[Exercise description] In the listing that follows, the lines starting at the one containing "Global Instance IPosition_eq_dec" and ending at the one containing "Definition fromPositions (s" are to be returned exactly, both boundary lines included, and no others.

[Source data]
________________________

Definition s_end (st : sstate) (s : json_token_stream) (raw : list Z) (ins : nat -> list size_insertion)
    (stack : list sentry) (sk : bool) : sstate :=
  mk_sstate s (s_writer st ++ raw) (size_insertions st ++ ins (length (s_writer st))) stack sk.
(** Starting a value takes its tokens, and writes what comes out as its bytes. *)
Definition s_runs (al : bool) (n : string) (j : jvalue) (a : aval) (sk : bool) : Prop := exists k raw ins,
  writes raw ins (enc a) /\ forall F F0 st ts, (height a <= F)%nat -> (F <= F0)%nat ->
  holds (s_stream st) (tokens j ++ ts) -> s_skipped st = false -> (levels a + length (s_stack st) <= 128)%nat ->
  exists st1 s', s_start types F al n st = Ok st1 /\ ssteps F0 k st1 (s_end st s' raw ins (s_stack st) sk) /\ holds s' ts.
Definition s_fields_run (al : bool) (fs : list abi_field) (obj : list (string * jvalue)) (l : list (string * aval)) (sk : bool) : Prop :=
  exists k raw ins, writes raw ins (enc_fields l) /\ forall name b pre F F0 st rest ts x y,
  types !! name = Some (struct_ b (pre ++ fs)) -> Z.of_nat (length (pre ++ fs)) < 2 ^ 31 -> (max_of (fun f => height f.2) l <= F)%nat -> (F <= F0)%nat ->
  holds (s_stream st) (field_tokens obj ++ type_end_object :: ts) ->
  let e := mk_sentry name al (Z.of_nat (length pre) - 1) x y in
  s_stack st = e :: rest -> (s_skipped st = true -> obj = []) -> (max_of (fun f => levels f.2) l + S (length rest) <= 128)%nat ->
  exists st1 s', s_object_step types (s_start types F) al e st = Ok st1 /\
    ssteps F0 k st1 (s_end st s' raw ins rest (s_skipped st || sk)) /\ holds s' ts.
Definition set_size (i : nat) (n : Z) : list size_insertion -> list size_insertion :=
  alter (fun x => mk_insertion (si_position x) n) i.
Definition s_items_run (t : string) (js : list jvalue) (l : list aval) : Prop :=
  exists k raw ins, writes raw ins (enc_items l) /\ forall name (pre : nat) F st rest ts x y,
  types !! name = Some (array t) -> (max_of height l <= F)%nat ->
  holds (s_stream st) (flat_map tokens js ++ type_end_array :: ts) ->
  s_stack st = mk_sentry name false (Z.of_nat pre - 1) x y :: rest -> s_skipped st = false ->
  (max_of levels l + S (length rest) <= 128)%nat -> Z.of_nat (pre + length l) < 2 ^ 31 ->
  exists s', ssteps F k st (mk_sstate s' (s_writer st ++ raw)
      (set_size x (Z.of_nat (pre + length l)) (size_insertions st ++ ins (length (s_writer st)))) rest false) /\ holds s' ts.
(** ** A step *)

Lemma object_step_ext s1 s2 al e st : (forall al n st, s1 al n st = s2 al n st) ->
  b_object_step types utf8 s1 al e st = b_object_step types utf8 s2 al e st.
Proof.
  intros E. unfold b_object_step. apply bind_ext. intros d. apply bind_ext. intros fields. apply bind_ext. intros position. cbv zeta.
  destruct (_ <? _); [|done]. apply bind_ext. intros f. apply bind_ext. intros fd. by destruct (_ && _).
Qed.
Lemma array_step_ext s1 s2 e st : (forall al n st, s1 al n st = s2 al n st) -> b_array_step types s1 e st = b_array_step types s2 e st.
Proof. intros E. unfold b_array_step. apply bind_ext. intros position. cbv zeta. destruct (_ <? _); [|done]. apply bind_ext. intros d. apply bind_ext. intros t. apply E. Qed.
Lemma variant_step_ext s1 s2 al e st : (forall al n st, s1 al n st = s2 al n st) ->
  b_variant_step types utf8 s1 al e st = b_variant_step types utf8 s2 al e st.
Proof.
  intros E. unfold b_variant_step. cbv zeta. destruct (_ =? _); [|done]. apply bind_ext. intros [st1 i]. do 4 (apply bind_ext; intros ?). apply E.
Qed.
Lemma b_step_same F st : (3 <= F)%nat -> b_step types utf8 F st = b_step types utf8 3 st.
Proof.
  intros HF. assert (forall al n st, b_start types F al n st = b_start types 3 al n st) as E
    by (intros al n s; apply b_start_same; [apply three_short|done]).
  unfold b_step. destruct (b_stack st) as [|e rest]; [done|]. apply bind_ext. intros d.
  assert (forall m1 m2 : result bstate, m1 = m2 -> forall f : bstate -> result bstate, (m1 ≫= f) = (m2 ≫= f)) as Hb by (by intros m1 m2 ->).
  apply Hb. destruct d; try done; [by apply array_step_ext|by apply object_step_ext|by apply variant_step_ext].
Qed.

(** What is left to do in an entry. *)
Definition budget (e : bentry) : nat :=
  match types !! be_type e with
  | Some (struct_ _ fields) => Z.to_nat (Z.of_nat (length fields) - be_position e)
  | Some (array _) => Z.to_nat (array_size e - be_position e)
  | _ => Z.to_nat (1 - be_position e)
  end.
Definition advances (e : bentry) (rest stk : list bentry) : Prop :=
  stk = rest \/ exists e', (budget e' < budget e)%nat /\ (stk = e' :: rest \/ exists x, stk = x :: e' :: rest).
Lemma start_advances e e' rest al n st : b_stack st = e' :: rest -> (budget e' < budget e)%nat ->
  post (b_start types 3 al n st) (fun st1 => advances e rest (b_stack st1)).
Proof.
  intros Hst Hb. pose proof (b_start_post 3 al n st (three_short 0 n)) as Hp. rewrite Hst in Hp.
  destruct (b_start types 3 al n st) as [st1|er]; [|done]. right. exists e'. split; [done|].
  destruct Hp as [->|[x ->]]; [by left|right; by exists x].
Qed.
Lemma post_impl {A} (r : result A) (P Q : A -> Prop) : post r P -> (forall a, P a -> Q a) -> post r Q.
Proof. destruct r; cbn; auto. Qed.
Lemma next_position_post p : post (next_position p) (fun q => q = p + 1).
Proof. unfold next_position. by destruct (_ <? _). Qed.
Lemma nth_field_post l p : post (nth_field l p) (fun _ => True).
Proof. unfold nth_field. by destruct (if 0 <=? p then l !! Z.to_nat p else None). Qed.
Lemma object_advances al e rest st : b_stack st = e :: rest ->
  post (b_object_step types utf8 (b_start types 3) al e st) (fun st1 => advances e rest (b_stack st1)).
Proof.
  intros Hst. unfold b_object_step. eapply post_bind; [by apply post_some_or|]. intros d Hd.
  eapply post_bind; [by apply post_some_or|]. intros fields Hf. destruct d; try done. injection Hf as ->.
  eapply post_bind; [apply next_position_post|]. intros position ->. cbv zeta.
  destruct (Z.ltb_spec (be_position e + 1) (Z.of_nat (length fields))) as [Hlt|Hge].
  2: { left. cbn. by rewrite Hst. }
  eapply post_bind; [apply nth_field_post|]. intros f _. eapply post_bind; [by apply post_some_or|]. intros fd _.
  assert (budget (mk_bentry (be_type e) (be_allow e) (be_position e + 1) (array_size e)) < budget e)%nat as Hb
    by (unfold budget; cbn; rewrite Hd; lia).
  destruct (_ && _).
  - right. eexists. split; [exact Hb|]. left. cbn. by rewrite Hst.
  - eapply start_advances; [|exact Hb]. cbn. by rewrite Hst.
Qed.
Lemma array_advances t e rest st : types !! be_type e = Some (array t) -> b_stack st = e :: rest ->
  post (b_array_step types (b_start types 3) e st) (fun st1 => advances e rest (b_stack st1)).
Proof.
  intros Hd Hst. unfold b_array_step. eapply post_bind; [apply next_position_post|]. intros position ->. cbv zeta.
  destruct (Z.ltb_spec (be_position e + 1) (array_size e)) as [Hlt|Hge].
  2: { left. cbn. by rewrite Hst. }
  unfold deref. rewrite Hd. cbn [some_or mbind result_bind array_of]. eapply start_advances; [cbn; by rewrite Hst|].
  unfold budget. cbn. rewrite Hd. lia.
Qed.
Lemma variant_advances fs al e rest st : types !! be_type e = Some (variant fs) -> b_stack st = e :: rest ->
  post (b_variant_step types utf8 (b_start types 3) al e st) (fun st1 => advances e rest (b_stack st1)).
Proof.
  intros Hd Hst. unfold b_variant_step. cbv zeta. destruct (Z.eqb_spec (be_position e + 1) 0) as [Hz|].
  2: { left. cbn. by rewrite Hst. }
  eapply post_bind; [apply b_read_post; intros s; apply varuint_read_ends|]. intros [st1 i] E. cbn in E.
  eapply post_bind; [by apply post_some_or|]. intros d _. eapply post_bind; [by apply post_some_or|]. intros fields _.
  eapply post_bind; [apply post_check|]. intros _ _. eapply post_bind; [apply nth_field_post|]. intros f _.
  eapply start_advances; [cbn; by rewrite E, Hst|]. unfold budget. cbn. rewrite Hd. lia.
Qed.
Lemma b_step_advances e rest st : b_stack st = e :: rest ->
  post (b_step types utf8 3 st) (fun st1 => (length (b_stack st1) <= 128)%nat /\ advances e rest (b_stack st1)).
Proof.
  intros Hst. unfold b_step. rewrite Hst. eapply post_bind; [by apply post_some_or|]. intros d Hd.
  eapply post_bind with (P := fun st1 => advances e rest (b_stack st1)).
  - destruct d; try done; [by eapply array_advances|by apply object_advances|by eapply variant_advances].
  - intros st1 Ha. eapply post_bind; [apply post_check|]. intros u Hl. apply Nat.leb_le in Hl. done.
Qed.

________________________

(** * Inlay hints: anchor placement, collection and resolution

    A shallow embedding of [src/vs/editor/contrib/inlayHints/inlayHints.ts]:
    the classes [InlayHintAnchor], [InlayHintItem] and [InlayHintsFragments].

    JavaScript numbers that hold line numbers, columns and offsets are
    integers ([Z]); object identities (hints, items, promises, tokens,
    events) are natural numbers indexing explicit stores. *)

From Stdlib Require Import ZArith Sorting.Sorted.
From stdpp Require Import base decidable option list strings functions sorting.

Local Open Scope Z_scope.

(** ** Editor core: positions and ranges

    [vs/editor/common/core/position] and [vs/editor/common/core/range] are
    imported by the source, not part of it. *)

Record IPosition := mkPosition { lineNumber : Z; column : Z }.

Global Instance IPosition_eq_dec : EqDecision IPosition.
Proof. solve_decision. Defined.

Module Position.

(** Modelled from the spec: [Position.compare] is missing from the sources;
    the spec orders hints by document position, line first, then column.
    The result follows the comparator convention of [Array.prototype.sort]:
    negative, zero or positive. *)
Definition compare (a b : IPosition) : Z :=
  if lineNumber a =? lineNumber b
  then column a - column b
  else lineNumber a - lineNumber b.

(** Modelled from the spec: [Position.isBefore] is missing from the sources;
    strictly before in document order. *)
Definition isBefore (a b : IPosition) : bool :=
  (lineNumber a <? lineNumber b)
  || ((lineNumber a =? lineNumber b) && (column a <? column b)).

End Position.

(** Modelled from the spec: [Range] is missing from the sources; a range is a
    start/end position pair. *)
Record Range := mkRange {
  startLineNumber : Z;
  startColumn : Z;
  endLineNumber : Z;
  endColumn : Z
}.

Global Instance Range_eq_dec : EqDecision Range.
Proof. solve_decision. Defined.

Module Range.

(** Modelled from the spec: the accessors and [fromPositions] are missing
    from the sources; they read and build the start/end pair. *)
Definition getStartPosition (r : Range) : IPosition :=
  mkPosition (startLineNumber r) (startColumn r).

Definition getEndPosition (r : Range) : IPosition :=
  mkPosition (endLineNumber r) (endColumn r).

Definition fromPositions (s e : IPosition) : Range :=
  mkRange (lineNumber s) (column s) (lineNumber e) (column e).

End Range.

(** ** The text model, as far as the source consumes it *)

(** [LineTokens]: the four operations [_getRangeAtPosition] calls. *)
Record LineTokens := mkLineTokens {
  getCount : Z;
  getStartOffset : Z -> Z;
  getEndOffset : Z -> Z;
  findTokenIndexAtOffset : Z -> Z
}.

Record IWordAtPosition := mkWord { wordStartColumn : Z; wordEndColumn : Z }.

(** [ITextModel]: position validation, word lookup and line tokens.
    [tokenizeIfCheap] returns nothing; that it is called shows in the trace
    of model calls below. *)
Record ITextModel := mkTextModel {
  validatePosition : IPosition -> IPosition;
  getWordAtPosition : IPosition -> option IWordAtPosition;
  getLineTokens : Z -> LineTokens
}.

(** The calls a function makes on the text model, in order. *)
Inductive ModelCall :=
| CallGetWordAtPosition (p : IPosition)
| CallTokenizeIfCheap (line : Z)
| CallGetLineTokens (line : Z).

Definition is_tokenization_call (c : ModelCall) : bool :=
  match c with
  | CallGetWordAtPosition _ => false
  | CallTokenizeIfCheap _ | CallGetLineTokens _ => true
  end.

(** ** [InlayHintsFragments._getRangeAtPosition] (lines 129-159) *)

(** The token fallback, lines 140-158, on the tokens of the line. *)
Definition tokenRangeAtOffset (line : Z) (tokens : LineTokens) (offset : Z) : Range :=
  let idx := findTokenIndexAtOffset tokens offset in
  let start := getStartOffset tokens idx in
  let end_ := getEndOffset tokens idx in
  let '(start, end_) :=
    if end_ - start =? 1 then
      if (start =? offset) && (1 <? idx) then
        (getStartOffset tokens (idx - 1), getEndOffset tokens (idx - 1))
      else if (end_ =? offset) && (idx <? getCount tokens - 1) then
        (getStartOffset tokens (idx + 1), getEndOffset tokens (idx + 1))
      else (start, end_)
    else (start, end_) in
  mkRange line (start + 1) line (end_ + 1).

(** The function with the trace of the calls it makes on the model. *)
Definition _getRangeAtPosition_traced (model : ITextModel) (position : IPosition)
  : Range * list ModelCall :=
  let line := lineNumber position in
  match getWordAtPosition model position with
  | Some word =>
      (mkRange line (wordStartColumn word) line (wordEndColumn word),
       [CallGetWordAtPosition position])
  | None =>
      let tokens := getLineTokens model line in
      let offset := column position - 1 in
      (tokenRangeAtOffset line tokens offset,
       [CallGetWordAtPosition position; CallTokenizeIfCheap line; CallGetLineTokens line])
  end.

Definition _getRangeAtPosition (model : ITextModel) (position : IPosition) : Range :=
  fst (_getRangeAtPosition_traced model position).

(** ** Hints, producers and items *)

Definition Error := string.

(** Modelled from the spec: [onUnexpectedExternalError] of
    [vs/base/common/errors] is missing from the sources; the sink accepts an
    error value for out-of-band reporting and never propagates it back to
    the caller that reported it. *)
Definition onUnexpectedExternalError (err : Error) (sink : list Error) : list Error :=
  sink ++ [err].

________________________

[Answer section]
Global Instance IPosition_eq_dec : EqDecision IPosition.
Proof. solve_decision. Defined.

Module Position.

(** Modelled from the spec: [Position.compare] is missing from the sources;
    the spec orders hints by document position, line first, then column.
    The result follows the comparator convention of [Array.prototype.sort]:
    negative, zero or positive. *)
Definition compare (a b : IPosition) : Z :=
  if lineNumber a =? lineNumber b
  then column a - column b
  else lineNumber a - lineNumber b.

(** Modelled from the spec: [Position.isBefore] is missing from the sources;
    strictly before in document order. *)
Definition isBefore (a b : IPosition) : bool :=
  (lineNumber a <? lineNumber b)
  || ((lineNumber a =? lineNumber b) && (column a <? column b)).

End Position.

(** Modelled from the spec: [Range] is missing from the sources; a range is a
    start/end position pair. *)
Record Range := mkRange {
  startLineNumber : Z;
  startColumn : Z;
  endLineNumber : Z;
  endColumn : Z
}.

Global Instance Range_eq_dec : EqDecision Range.
Proof. solve_decision. Defined.

Module Range.

(** Modelled from the spec: the accessors and [fromPositions] are missing
    from the sources; they read and build the start/end pair. *)
Definition getStartPosition (r : Range) : IPosition :=
  mkPosition (startLineNumber r) (startColumn r).

Definition getEndPosition (r : Range) : IPosition :=
  mkPosition (endLineNumber r) (endColumn r).

Definition fromPositions (s e : IPosition) : Range :=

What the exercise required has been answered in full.